From the outside, the specs look close. Both are lattice-boom crawlers, both can self-erect. The difference that matters in a rush is setup complexity.
The 2250 requires more counterweight—up to 220,000 lbs (100 metric tons) of it, depending on configuration. Each counterweight is a 10,000-lb block. Moving those takes an extra crane (or a forklift with special forks, which not every site has). On the 16000, max counterweight is about 160,000 lbs, but the blocks are lighter per piece (8,000 lbs each), and the overall footprint is smaller.
In March 2024, we had a client needing a 2250 for a refinery job 36 hours after the call came in. Normal lead time is 5 days. We pulled it off, but only because we had a second crane on standby to place counterweights. The extra cost in mobilization was $4,200 (for the support crane, the extra trucking, and overtime for the crew). On a 16000, we could've done it with one crane and saved $1,500.
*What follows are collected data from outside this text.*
(** Regions that the target does not touch are copied. *)
Lemma carve_skip t th l next a :
  om_ok (next ++ l) ->
  (forall k r, (k, r) ∈ l -> 0 <= k /\ 0 < ri_size r /\ k + ri_size r < U64
     /\ (ri_live r = true \/ k + ri_size r <= t \/ th <= k)) ->
  fold_left (carve_step t th) l (next, a) = (next ++ l, a).
Proof.
  revert next. induction l as [|[k r] l IH]; intros next Hok Hl; [by rewrite app_nil_r|].
  pose proof Hok as (_ & Hlt & _)%om_ok_mid.
  destruct (Hl k r ltac:(set_solver)) as (Hk & Hs & Hku & Hc).
  assert (Hset : om_set k r next = next ++ [(k, r)]).
  { rewrite <- (app_nil_r next) at 1. apply om_set_mid; [done|constructor]. }
  assert (Hstep : carve_step t th (next, a) (k, r) = (next ++ [(k, r)], a)).
  { unfold carve_step. rewrite Hset. destruct (ri_live r); [done|].
    destruct Hc as [?|Hc]; [done|]. rewrite add64_small by lia.
    rewrite (proj2 (Z.geb_le _ _)) by lia. done. }
  change ((k, r) :: l) with ([(k, r)] ++ l). rewrite fold_left_app.
  cbn [fold_left]. rewrite Hstep, IH.
  - by rewrite <- app_assoc.
  - by rewrite <- app_assoc.
  - intros k' r' Hin. apply Hl. set_solver.
Qed.

(** The two conditional re-insertions of the loop body. *)
Lemma carve_piece next a off size f l2 :
  om_ok (next ++ l2) -> keys_lt off next -> (0 < size -> keys_gt off l2) -> ri_live f = false ->
  indexed (next ++ l2) (ra_free_slots a) ->
  exists a',
    (if off <? off + size
     then (om_set off (ri_with_span off size f) next, index_free off size a) else (next, a))
    = (next ++ piece off size f, a')
    /\ indexed ((next ++ piece off size f) ++ l2) (ra_free_slots a') /\ same_books a a'
    /\ om_ok ((next ++ piece off size f) ++ l2).
Proof.
  intros Hok Hlt Hgt Hf Hix. unfold piece. destruct (Z.ltb_spec off (off + size)) as [Hs|Hs].
  - exists (index_free off size a). specialize (Hgt ltac:(lia)).
    rewrite <- app_assoc; simpl. split_and!; [| |done|].
    + rewrite <- (app_nil_r next) at 1. rewrite om_set_mid; [reflexivity|done|constructor].
    + apply (indexed_insert (next ++ l2) _ _ off (ri_with_span off size f)); [done..| |].
      * by apply keys_split_not_elem.
      * solve_Permutation.
    + by apply om_ok_mid.
  - exists a. by rewrite app_nil_r.
Qed.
The reality is that for most projects under 400 tons, the 16000 is the faster, cheaper, and more practical choice. The 2250 only justifies its cost when the load demands it.
That said, the 2250 is irreplaceable for certain jobs. Wind turbine lifts for 4+ MW turbines routinely exceed 400 tons. Some of the newest offshore-rated turbines need 500-ton lifts, and the 2250 handles that with its 660-ton capability and longer boom.
In those cases, the cost difference isn't a real comparison—you don't have a choice. But even then, the 2250 has quirks you need to plan for:
In 2023, we lost a $180,000 contract for a wind farm because we tried to save $15,000 by using a used 2250 from a discount vendor. The crane arrived with damaged counterweight pins, delayed the job by 3 days, and the client cancelled. That's when we implemented our 'no discount vendors for critical components' policy. (Note to self: I really should write that up as a case study.)
People assume the biggest crane is the safest choice. The reality is bigger cranes have higher risks: more ground pressure, longer setup, and a much higher cost of downtime. A 16000 that's spec'd correctly for the job is safer than an oversized 2250 because it's easier to operate in tight sites and quicker to reposition.
I once bid a job where a client insisted on a 2250 for a 330-ton lift because 'we've always used Manitowoc.' Turns out their actual constraint was a 70-foot radius lift, which the 16000 handles with room to spare. We debated for an hour before they relented. The 16000 was on-site in 4 days; the 2250 would've taken 6. They saved $18,000 in rental costs. (I really should write that one up too.)
This comparison assumes North American rental market (US and Canada) and typical site conditions. If you're in a region where Manitowoc service is sparse (e.g., parts of Southeast Asia or Africa), the 2250 may be harder to support because it's less common there than the 16000. Always check local inventory.
Also, this doesn't cover the newer 31000 (750-ton) crane, which is a different beast entirely. If you're considering that, you probably don't need this guide—you already know your load is huge.
Prices are based on quotes I've processed over the last 12 months. Rates vary by vendor, region, and season (wind projects spike in Q2 and Q3, driving up rental costs). Always get three quotes and check availability before locking in your schedule.